Friday, Dec. 10, 2010
Finally left Fort Bragg headed for Point Arena. A few miles down the road, came across only the second long-distance cyclist I've encountered since leaving SeaTac. Franklin:
Franklin had left Bellingham, WA a while back and was headed for Vallejo, CA. I gathered that he'd lead a fairly hardscrabble life––he'd worked as a long-haul trucker and had also served in the Merchant Marines––but had recently found (or was found by) Christianity and was on a journey to "see what the Lord provides." He'd spent a few years as a kid in Vallejo, so was going back. I was amazed (aghast?) with the crudeness of his set-up: A worn out Trek mountain bike, no helmet, no lights, blue jeans and leather military boots, a huge backpack on his back and a smaller one hanging on the handlebars, a bunch of stuff in a big trash bag, and a one-liter Gatorade bottle to carry water. Wow. Nice guy, though, so we rode and talked for a while. He was riding pretty slowly so I eventually left him.
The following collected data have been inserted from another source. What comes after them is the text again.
(* ===== verification/TenancyAudit.v ===== *)
(** * The audit trail of the tenancy handlers.

    With an audit log configured, a call that changed something ([audit_due]) is followed
    by an entry that names the change. Sites are the exception. *)
From S2P Require Import Prelude GoStrings GoTime Effects Programs Authz Tenancy TenancyCalls TenancyApi RegistrationApi TenancyAccess.

Definition entry_is (action target : string) (e : AuditEntry) : bool :=
  String.eqb (Audit_Action e) action && String.eqb (Audit_TargetID e) target.

(** What must be recorded after a successful change, if anything. A token is recorded as
    such, or with the package or the approval that it was made for. *)
Definition audit_due `{GoUnicode} (e : event op) : option (AuditEntry -> bool) :=
  match e with Did o a =>
    match o in op A return A -> option (AuditEntry -> bool) with
    | DbCreateTenant _ => fun r =>
        match r with Ok t => Some (entry_is "tenant.create" (Tenant_ID t)) | Err _ => None end
    | MemCreateTenant _ => fun r =>
        match r with Ok t => Some (entry_is "tenant.create" (Tenant_ID t)) | Err _ => None end
    | DbUpdateTenant _ => fun r =>
        match r with Ok t => Some (entry_is "tenant.update" (Tenant_ID t)) | Err _ => None end
    | MemUpdateTenant _ => fun r =>
        match r with Ok t => Some (entry_is "tenant.update" (Tenant_ID t)) | Err _ => None end
    | DbDeleteTenant id => fun r =>
        match r with None => Some (entry_is "tenant.delete" id) | Some _ => None end
    | DbCreateJoinToken tenantID _ _ => fun r =>
        match r with
        | Ok (jt, _) => Some (fun e => entry_is "join_token.create" (DbToken_ID jt) e
                              || entry_is "package.generate" tenantID e
                              || String.eqb (Audit_Action e) "pending_registration.approve")
        | Err _ => None
        end
    | MemCreateJoinToken tenantID _ _ => fun r =>
        match r with
        | Ok jt => Some (fun e => entry_is "join_token.create" (maskTokenValue (Token jt)) e
                         || entry_is "package.generate" tenantID e)
        | Err _ => None
        end
    | DbRevokeJoinToken id => fun r =>
        match r with None => Some (entry_is "join_token.revoke" id) | Some _ => None end
    | MemRevoke token => fun found =>
        if (found : bool) then Some (entry_is "join_token.revoke" (maskTokenValue token)) else None
    | DbApprovePending id _ _ => fun r =>
        match r with None => Some (entry_is "pending_registration.approve" (pretty id)) | Some _ => None end
    | DbRejectPending id _ _ => fun r =>
        match r with None => Some (entry_is "pending_registration.reject" (pretty id)) | Some _ => None end
    | DbDeletePending id => fun r =>
        match r with None => Some (entry_is "pending_registration.delete" (pretty id)) | Some _ => None end
    | DbCreatePending p => fun _ =>
        Some (fun e => String.eqb (Audit_Action e) "agent.register.pending"
                       && String.eqb (Audit_ActorID e) (TrimSpace (Pending_AgentID p)))
    | DbRegisterAgent a => fun r =>
        match r with
        | None => Some (fun e => String.eqb (Audit_Action e) "agent.register.token"
                                 && String.eqb (Audit_ActorID e) (Agent_AgentID a)
                                 && String.eqb (Audit_TenantID e) (Agent_TenantID a))
        | Some _ => None
        end
    | _ => fun _ => None
    end a
  end.

Definition recorded (f : AuditEntry -> bool) (e : event op) : Prop :=
  match e with Did o _ => match o with Audit entry => f entry = true | _ => False end end.

(** Every change of the history is recorded later in it. *)
Fixpoint audited `{GoUnicode} (h : list (event op)) : Prop :=
  match h with
  | [] => True
  | e :: rest =>
      match audit_due e with None => True | Some f => Exists (recorded f) rest end /\ audited rest
  end.

Definition quiet `{GoUnicode} (e : event op) : Prop := audit_due e = None.

Section Audited.
Context `{GoUnicode} (cfg : Config) (win unix : string -> string -> string) (parseInt : string -> option Z).
Context (r : request) (Haudit : has_audit cfg = true).

Lemma quiet_audited l : Forall quiet l -> audited l.
Proof. induction 1 as [|e l He Hl IH]; simpl; [done|]. unfold quiet in He. by rewrite He. Qed.

Notation audits m := (wp (fun _ _ => True) [] m (fun h _ => audited h)).

(** A program that makes no change. *)
Lemma quiet_program {A} (m : M A) : wp (fun _ e => quiet e) [] m (fun _ _ => True) -> audits m.
Proof.
  assert (Hgen : forall h, Forall quiet h -> wp (fun _ e => quiet e) h m (fun _ _ => True) ->
    wp (fun _ _ => True) h m (fun h _ => audited h)); [|intros Hm; by apply Hgen].
  induction m as [a|B o k IH]; intros h Hh Hm; simpl in *; [by apply quiet_audited|].
  intros b. split; [done|]. destruct (Hm b) as [He Hk]. apply IH; [|done].
  apply Forall_app. split; [done | by constructor].
Qed.

Ltac audit_step :=
  first
  [ wp_step
  | match goal with
    | |- True => exact I
    | |- _ /\ _ => split
    | |- quiet _ => reflexivity
    end ].
Ltac decide_audit :=
  cbn [app audited audit_due]; split_and?;
  repeat first
    [ exact I | discriminate
    | match goal with
      | |- match match ?x with _ => _ end with _ => _ end => destruct x
      | |- match match match ?x with _ => _ end with _ => _ end with _ => _ end => destruct x
      end
    | apply Exists_cons_hd; cbn [recorded]; unfold entry_is; cbn; rewrite ?String.eqb_refl, ?orb_true_r; reflexivity
    | apply Exists_cons_tl ].

Ltac audit_all :=
  unfold requireTenancyEnabled, authorized, authorizeOrReject, recordAudit, emit, with_db;
  rewrite ?Haudit; repeat audit_step; subst; decide_audit.

Lemma handleTenants_audited : audits (handleTenants cfg r).
Proof. unfold handleTenants, listTenants, createTenant, tenant_created. audit_all. Qed.

Lemma handleTenantByID_audited : audits (handleTenantByID cfg r).
Proof. unfold handleTenantByID, getTenant, putTenant, deleteTenant, tenant_updated. audit_all. Qed.

Lemma handleCreateJoinToken_audited : audits (handleCreateJoinToken cfg r).
Proof. unfold handleCreateJoinToken, createJoinToken, token_created. audit_all. Qed.

Lemma handleListJoinTokens_audited : audits (handleListJoinTokens cfg r).
Proof. unfold handleListJoinTokens. audit_all. Qed.

Lemma handleRevokeJoinToken_audited : audits (handleRevokeJoinToken cfg r).
Proof. unfold handleRevokeJoinToken, token_revoked. audit_all. Qed.

Lemma handlePendingRegistrations_audited : audits (handlePendingRegistrations cfg r).
Proof. unfold handlePendingRegistrations. audit_all. Qed.

Lemma handlePendingRegistrationByID_audited : audits (handlePendingRegistrationByID cfg parseInt r).
Proof.
  unfold handlePendingRegistrationByID, getPending, reviewPending, deletePending, approvePending, rejectPending.
  audit_all.
Qed.

Lemma handleRegisterWithToken_audited : audits (handleRegisterWithToken cfg r).
Proof.
  unfold handleRegisterWithToken, registerInDb, registerInMemory, refuseToken, captureExpired, denyToken,
    finishRegistration, attachAgentSettings, emitAgentEvent.
  audit_all.
Qed.

Lemma handleGeneratePackage_audited : audits (handleGeneratePackage cfg win unix r).
Proof.
  unfold handleGeneratePackage, generatePackage, tenant_known, one_time_token, hostScript.
  audit_all; done.
Qed.

Lemma handleInstall_audited : audits (handleInstall r).
Proof. unfold handleInstall. audit_all. Qed.

(** Sites are changed without an entry. *)
Notation quietly m := (forall h, wp (fun _ e => quiet e) h m (fun _ _ => True)).

Lemma handleSitesSubresource_quiet t rest : quietly (handleSitesSubresource cfg r t rest).
Proof.
  assert (Hagents : forall id (f : list string -> M response), (forall l, quietly (f l)) ->
    quietly (siteAgents id ≫= f)).
  { intros id f Hf h. unfold siteAgents. repeat audit_step. apply Hf. }
  assert (Hcount : forall sites (f : list Site -> M response), (forall l, quietly (f l)) ->
    quietly (count_agents sites ≫= f)).
  { induction sites as [|s sites IH]; intros f Hf h; cbn [count_agents]; [apply Hf|].
    apply wp_bind_assoc. unfold siteAgents. repeat audit_step. apply IH. intros l h'. apply Hf. }
  assert (Heach : forall l (f : string -> M unit) (k : unit -> M response),
    (forall x, quietly (f x)) -> (forall u, quietly (k u)) -> quietly (each l f ≫= k)).
  { intros l f k Hf Hk h. eapply wp_seq; [apply wp_each; intros; apply Hf | intros ? [] _ _; apply Hk]. }
  intros h. unfold handleSitesSubresource, handleSitesCollection, handleSiteByID, handleSiteAgents, listSites,
    createSite, getSite, putSite, deleteSite, getSiteAgents, putSiteAgents, tenantSite, with_db, authorized,
    authorizeOrReject, requireTenancyEnabled.
  repeat first [audit_step | apply Hagents; intros ? ? | apply Hcount; intros ? ? | apply Heach; intros ? ?].
Qed.

Lemma handleTenantRoute_audited : audits (handleTenantRoute cfg (sites_registered cfg) r).
Proof.
  unfold handleTenantRoute, requireTenancyEnabled.
  repeat wp_step; try done; try apply handleTenantByID_audited.
  match goal with H : getTenantSubresourceHandler _ _ = _ |- _ => apply registered_handler in H as -> end.
  apply quiet_program, handleSitesSubresource_quiet.
Qed.

Lemma serve_audited ep : audits (serve cfg win unix parseInt ep r).
Proof.
  destruct ep; simpl; auto using handleTenants_audited, handleTenantRoute_audited, handleCreateJoinToken_audited,
    handleRegisterWithToken_audited, handleListJoinTokens_audited, handleRevokeJoinToken_audited,
    handlePendingRegistrations_audited, handlePendingRegistrationByID_audited, handleGeneratePackage_audited,
    handleInstall_audited.
Qed.
End Audited.



(** A site is deleted, for one, without an entry. *)
Lemma site_changes_unaudited :
  history (demo_env administrator)
    (demo_serve TenantRoute (demo_request DELETE "/api/v1/tenants/t1/sites/s1" no_body)) tt
  = [Did (Authorized ActionTenantsWrite ["t1"]) None; Did (DbGetSite "s1") (Ok (demo_site "s1"));
     Did (DbDeleteSite "s1") None].
Proof. reflexivity. Qed.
The weather today was a dense, wet fog that, when riding, makes everything facing forward heavy and damp within 10 minutes. Too warm to put on rain gear, though. Temperature in the mid-50's.
Fog is visible in the background of this photo of one of the myriad B&Bs/Inns along this stretch of California coast:
I stopped here for coffee and found out the owner had grown up in Seattle and knew it well. She invited me to browse around the grounds which included multiple accommodations buildings, a garden, a garden store/greenhouse and restaurant, all situated at the top of cliffs overlooking the ocean. This was one of those places that advertises Wedding/Honeymoon/Romantic Getaway Specials. All very "shi-shi."
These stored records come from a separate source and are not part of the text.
(* ===== verification/GoUrl.v ===== *)
(** * Go's [net/url]: parsing and printing of references.

    [Parse] splits a reference into scheme, authority, path, query and fragment and
    undoes the percent-encoding of each part; [String_] puts the parts together again.
    The tables of [shouldEscape] are by mode. Errors are not told apart. *)
From S2P Require Import Prelude GoStrings.
From Stdlib Require Import Ascii.

(** ** Percent-encoding *)

Inductive encoding := encodePath | encodeHost | encodeZone | encodeUserPassword | encodeQueryComponent | encodeFragment.

Definition in_bytes (c : ascii) (s : list ascii) : bool := existsb (Ascii.eqb c) s.
Definition is_lower (c : ascii) : bool := (97 <=? byte_of c) && (byte_of c <=? 122).
Definition is_upper (c : ascii) : bool := (65 <=? byte_of c) && (byte_of c <=? 90).
Definition is_digit (c : ascii) : bool := (48 <=? byte_of c) && (byte_of c <=? 57).
Definition is_alnum (c : ascii) : bool := is_lower c || is_upper c || is_digit c.

Definition shouldEscape (c : ascii) (mode : encoding) : bool :=
  if is_alnum c then false
  else if match mode with encodeHost | encodeZone => true | _ => false end
          && in_bytes c ["!"; "$"; "&"; "'"; "("; ")"; "*"; "+"; ","; ";"; "="; ":"; "["; "]"; "<"; ">"; "034"]%char
  then false
  else if in_bytes c ["-"; "_"; "."; "~"]%char then false
  else if in_bytes c ["$"; "&"; "+"; ","; "/"; ":"; ";"; "="; "?"; "@"]%char then
    match mode with
    | encodePath => Ascii.eqb c "?"
    | encodeUserPassword => in_bytes c ["@"; "/"; "?"; ":"]%char
    | encodeFragment => false
    | encodeQueryComponent | encodeHost | encodeZone => true
    end
  else if match mode with encodeFragment => true | _ => false end && in_bytes c ["!"; "("; ")"; "*"]%char then false
  else true.

Definition hex_digit (z : Z) : ascii := if z <? 10 then chr (48 + z) else chr (55 + z).
Definition unhex (c : ascii) : option Z :=
  if is_digit c then Some (byte_of c - 48)
  else if (97 <=? byte_of c) && (byte_of c <=? 102) then Some (byte_of c - 87)
  else if (65 <=? byte_of c) && (byte_of c <=? 70) then Some (byte_of c - 55)
  else None.

Fixpoint escape (s : string) (mode : encoding) : string :=
  match s with
  | EmptyString => EmptyString
  | String c s' =>
      if shouldEscape c mode then
        if Ascii.eqb c " " && match mode with encodeQueryComponent => true | _ => false end
        then String "+" (escape s' mode)
        else String "%" (String (hex_digit (byte_of c / 16)) (String (hex_digit (byte_of c mod 16)) (escape s' mode)))
      else String c (escape s' mode)
  end.

(** [None] is an escape error or an invalid byte of a host. *)
Fixpoint unescape (s : string) (mode : encoding) : option string :=
  match s with
  | EmptyString => Some EmptyString
  | String "%" s' =>
      match s' with
      | String h (String l rest) =>
          match unhex h, unhex l with
          | Some a, Some b =>
              let v := 16 * a + b in
              let bad :=
                match mode with
                | encodeHost => (a <? 8) && negb (v =? 37)
                | encodeZone => negb (v =? 37) && negb (v =? 32) && shouldEscape (chr v) encodeHost
                | _ => false
                end in
              if bad then None else String (chr v) <$> unescape rest mode
          | _, _ => None
          end
      | _ => None
      end
  | String c s' =>
      let host := match mode with encodeHost | encodeZone => true | _ => false end in
      if host && (byte_of c <? 128) && shouldEscape c mode then None
      else if Ascii.eqb c "+" && match mode with encodeQueryComponent => true | _ => false end
      then String " " <$> unescape s' mode
      else String c <$> unescape s' mode
  end.

(** ** References *)

Record Userinfo := { user_name : string; user_password : option string }.

Record URL := {
  Scheme : string;
  Opaque : string;
  UUser : option Userinfo;
  UHost : string;
  UPath : string;
  RawPath : string;
  OmitHost : bool;
  ForceQuery : bool;
  RawQuery : string;
  Fragment : string;
  RawFragment : string;
}.

Definition IsAbs (u : URL) : bool := negb (String.eqb (Scheme u) "").

(** [strings.Cut]: before, after, found. *)
Definition Cut (s : string) (sep : ascii) : string * option string := SplitN2 s sep.

(** [getScheme]: [None] is the missing scheme before a colon. *)
Fixpoint scheme_at (seen s : string) : option (string * option string) :=
  match s with
  | EmptyString => Some ("", None)
  | String c s' =>
      if is_lower c || is_upper c then scheme_at (seen +:+ String c "") s'
      else if is_digit c || in_bytes c ["+"; "-"; "."]%char then
        if String.eqb seen "" then Some ("", None) else scheme_at (seen +:+ String c "") s'
      else if Ascii.eqb c ":" then if String.eqb seen "" then None else Some (seen, Some s')
      else Some ("", None)
  end.
Definition getScheme (raw : string) : option (string * string) :=
  match scheme_at "" raw with
  | None => None
  | Some (scheme, Some rest) => Some (scheme, rest)
  | Some (_, None) => Some ("", raw)
  end.

Definition validOptionalPort (port : string) : bool :=
  match port with
  | EmptyString => true
  | String c rest => Ascii.eqb c ":" && all_bytes is_digit rest
  end.

Definition validUserinfo (s : string) : bool :=
  all_bytes (fun c => is_alnum c || in_bytes c
    ["-"; "."; "_"; ":"; "~"; "!"; "$"; "&"; "'"; "("; ")"; "*"; "+"; ","; ";"; "="; "%"; "@"]%char) s.

Definition parseHost (host : string) : option string :=
  if HasPrefix host "[" then
    match LastIndexByte host "]" with
    | None => None
    | Some i =>
        if negb (validOptionalPort (sdrop (i + 1) host)) then None
        else match Index (stake i host) "%25" with
             | Some zone =>
                 h1 ← unescape (stake zone host) encodeHost;
                 h2 ← unescape (stake (i - zone) (sdrop zone host)) encodeZone;
                 h3 ← unescape (sdrop i host) encodeHost;
                 Some (h1 +:+ h2 +:+ h3)
             | None => unescape host encodeHost
             end
    end
  else match LastIndexByte host ":" with
       | Some i => if validOptionalPort (sdrop i host) then unescape host encodeHost else None
       | None => unescape host encodeHost
       end.

Definition parseAuthority (authority : string) : option (option Userinfo * string) :=
  match LastIndexByte authority "@" with
  | None => host ← parseHost authority; Some (None, host)
  | Some i =>
      host ← parseHost (sdrop (i + 1) authority);
      let userinfo := stake i authority in
      if negb (validUserinfo userinfo) then None
      else
        let '(name, password) := Cut userinfo ":" in
        name ← unescape name encodeUserPassword;
        match password with
        | None => Some (Some {| user_name := name; user_password := None |}, host)
        | Some p =>
            p ← unescape p encodeUserPassword;
            Some (Some {| user_name := name; user_password := Some p |}, host)
        end
  end.

Definition ctl_byte (c : ascii) : bool := (byte_of c <? 32) || (byte_of c =? 127).

(** [setPath] and [setFragment]: the decoded part, and the raw one if it is not the
    canonical encoding. *)
Definition decoded (s : string) (mode : encoding) : option (string * string) :=
  p ← unescape s mode; Some (p, if String.eqb s (escape p mode) then "" else s).

Section Parse.
Context `{GoUnicode}.

Definition count_byte (c : ascii) (s : string) : nat := (length (Split s c) - 1)%nat.

(** What follows the scheme, without the query. *)
Definition parse_hier (scheme rest query : string) (force : bool) : option URL :=
  let mk user host path raw omit opaque :=
    {| Scheme := scheme; Opaque := opaque; UUser := user; UHost := host; UPath := path; RawPath := raw;
       OmitHost := omit; ForceQuery := force; RawQuery := query; Fragment := ""; RawFragment := "" |} in
  if negb (HasPrefix rest "/") && negb (String.eqb scheme "") then Some (mk None "" "" "" false rest)
  else if negb (HasPrefix rest "/") && Contains (Cut rest "/").1 ":" then None
  else if (negb (String.eqb scheme "") || negb (HasPrefix rest "///")) && HasPrefix rest "//" then
    let authority := sdrop 2 rest in
    let '(authority, path) :=
      match Index authority "/" with Some i => (stake i authority, sdrop i authority) | None => (authority, "") end in
    '(user, host) ← parseAuthority authority;
    '(path, raw) ← decoded path encodePath;
    Some (mk user host path raw false "")
  else
    '(path, raw) ← decoded rest encodePath;
    Some (mk None "" path raw (negb (String.eqb scheme "") && HasPrefix rest "/") "").

Definition parse_ref (raw : string) : option URL :=
  if negb (all_bytes (fun c => negb (ctl_byte c)) raw) then None
  else if String.eqb raw "*" then
    Some {| Scheme := ""; Opaque := ""; UUser := None; UHost := ""; UPath := "*"; RawPath := ""; OmitHost := false;
            ForceQuery := false; RawQuery := ""; Fragment := ""; RawFragment := "" |}
  else
    '(scheme, rest) ← getScheme raw;
    let scheme := ToLower scheme in
    if HasSuffix rest "?" && (count_byte "?" rest =? 1)%nat
    then parse_hier scheme (stake (String.length rest - 1) rest) "" true
    else let '(rest, query) := Cut rest "?" in parse_hier scheme rest (default "" query) false.

Definition with_fragment (u : URL) (f : string * string) : URL :=
  {| Scheme := Scheme u; Opaque := Opaque u; UUser := UUser u; UHost := UHost u; UPath := UPath u; RawPath := RawPath u;
     OmitHost := OmitHost u; ForceQuery := ForceQuery u; RawQuery := RawQuery u; Fragment := f.1; RawFragment := f.2 |}.

Definition Parse (raw : string) : option URL :=
  let '(before, frag) := Cut raw "#" in
  u ← parse_ref before;
  match frag with
  | None | Some "" => Some u
  | Some frag => f ← decoded frag encodeFragment; Some (with_fragment u f)
  end.
End Parse.

(** ** Printing *)

Definition validEncoded (s : string) (mode : encoding) : bool :=
  all_bytes (fun c => in_bytes c ["!"; "$"; "&"; "'"; "("; ")"; "*"; "+"; ","; ";"; "="; ":"; "@"; "["; "]"; "%"]%char
                      || negb (shouldEscape c mode)) s.

(** [EscapedPath] and [EscapedFragment]. *)
Definition escaped (decoded_part raw : string) (mode : encoding) : string :=
  if negb (String.eqb raw "") && validEncoded raw mode && bool_decide (unescape raw mode = Some decoded_part)
  then raw else escape decoded_part mode.

Definition EscapedPath (u : URL) : string :=
  if negb (String.eqb (RawPath u) "") && validEncoded (RawPath u) encodePath
     && bool_decide (unescape (RawPath u) encodePath = Some (UPath u))
  then RawPath u
  else if String.eqb (UPath u) "*" then "*" else escape (UPath u) encodePath.

Definition userinfo_string (ui : Userinfo) : string :=
  escape (user_name ui) encodeUserPassword +:+
  match user_password ui with Some p => ":" +:+ escape p encodeUserPassword | None => "" end.

(** Scheme and authority. *)
Definition authority_string (u : URL) : string :=
  let no_user := bool_decide (UUser u = None) in
  if negb (negb (String.eqb (Scheme u) "") || negb (String.eqb (UHost u) "") || negb no_user) then ""
  else if OmitHost u && String.eqb (UHost u) "" && no_user then ""
  else
    (if negb (String.eqb (UHost u) "") || negb (String.eqb (UPath u) "") || negb no_user then "//" else "") +:+
    (match UUser u with Some ui => userinfo_string ui +:+ "@" | None => "" end) +:+
    (if negb (String.eqb (UHost u) "") then escape (UHost u) encodeHost else "").

Definition hier_string (u : URL) : string :=
  let start := (if negb (String.eqb (Scheme u) "") then Scheme u +:+ ":" else "") in
  if negb (String.eqb (Opaque u) "") then start +:+ Opaque u
  else
    let start := start +:+ authority_string u in
    let path := EscapedPath u in
    let slash := if negb (String.eqb path "") && negb (HasPrefix path "/") && negb (String.eqb (UHost u) "") then "/" else "" in
    let dot := if String.eqb (start +:+ slash) "" && Contains (Cut path "/").1 ":" then "./" else "" in
    start +:+ slash +:+ dot +:+ path.

Definition String_ (u : URL) : string :=
  hier_string u +:+
  (if ForceQuery u || negb (String.eqb (RawQuery u) "") then "?" +:+ RawQuery u else "") +:+
  (if negb (String.eqb (Fragment u) "") then "#" +:+ escaped (Fragment u) (RawFragment u) encodeFragment else "").

(** [Hostname]: without the port and the brackets. *)
Definition Hostname (u : URL) : string :=
  let host := match LastIndexByte (UHost u) ":" with
              | Some i => if validOptionalPort (sdrop i (UHost u)) then stake i (UHost u) else UHost u
              | None => UHost u
              end in
  if HasPrefix host "[" && HasSuffix host "]" then stake (String.length host - 2) (sdrop 1 host) else host.

(** ** Queries

    [Values] as an association list in the order of the keys; each key has its values in
    the order of the query. *)
Definition parse_pair (s : string) : option (string * string) :=
  if String.eqb s "" || Contains s ";" then None
  else
    let '(k, v) := Cut s "=" in
    k ← unescape k encodeQueryComponent;
    v ← unescape (default "" v) encodeQueryComponent;
    Some (k, v).
Definition parseQuery (q : string) : list (string * string) := omap parse_pair (Split q "&").

(** [q.Set(key, value)]: the first value of the key is replaced, the others go. *)
Definition Set_ (key value : string) (q : list (string * string)) : list (string * string) :=
  List.filter (fun kv => negb (String.eqb kv.1 key)) q ++ [(key, value)].

Definition sort_keys (q : list (string * string)) : list (string * string) :=
  let le (a b : string * string) := match String.compare a.1 b.1 with Gt => false | _ => true end in
  foldr (fun kv acc => (fix ins l := match l with [] => [kv] | x :: r => if le kv x then kv :: l else x :: ins r end) acc) [] q.
Definition Encode (q : list (string * string)) : string :=
  Join ((fun kv => escape kv.1 encodeQueryComponent +:+ "=" +:+ escape kv.2 encodeQueryComponent) <$> sort_keys q) "&".

Definition with_query (u : URL) (q : string) : URL :=
  {| Scheme := Scheme u; Opaque := Opaque u; UUser := UUser u; UHost := UHost u; UPath := UPath u; RawPath := RawPath u;
     OmitHost := OmitHost u; ForceQuery := ForceQuery u; RawQuery := q; Fragment := Fragment u;
     RawFragment := RawFragment u |}.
Passed through Point Arena without stopping after finding it a bit dilapidated and devoid of adequate accomodations. Decided I'd look for a spot to camp south of Point Arena, not realizing that it's almost all residences and private property. (Although, it appeared that 90% of the residences, many of them very nice, were vacant––likely wealthy San Franciscans' "summer homes." I considered stealth camping on one of these properties but decided against it because you never know if the homeowner is going to come rolling in at 11 PM to find a bicyclist camping uninvited in their yard.)
By 5:15 PM I hadn't found anything suitable and it was pitch dark. I'd ridden over 60 miles since leaving Fort Bragg, I was wet from fog and sweat, and I came across another "Surf Motel," this one in Gualala. I caved. It sure beats pitching camp in the dark.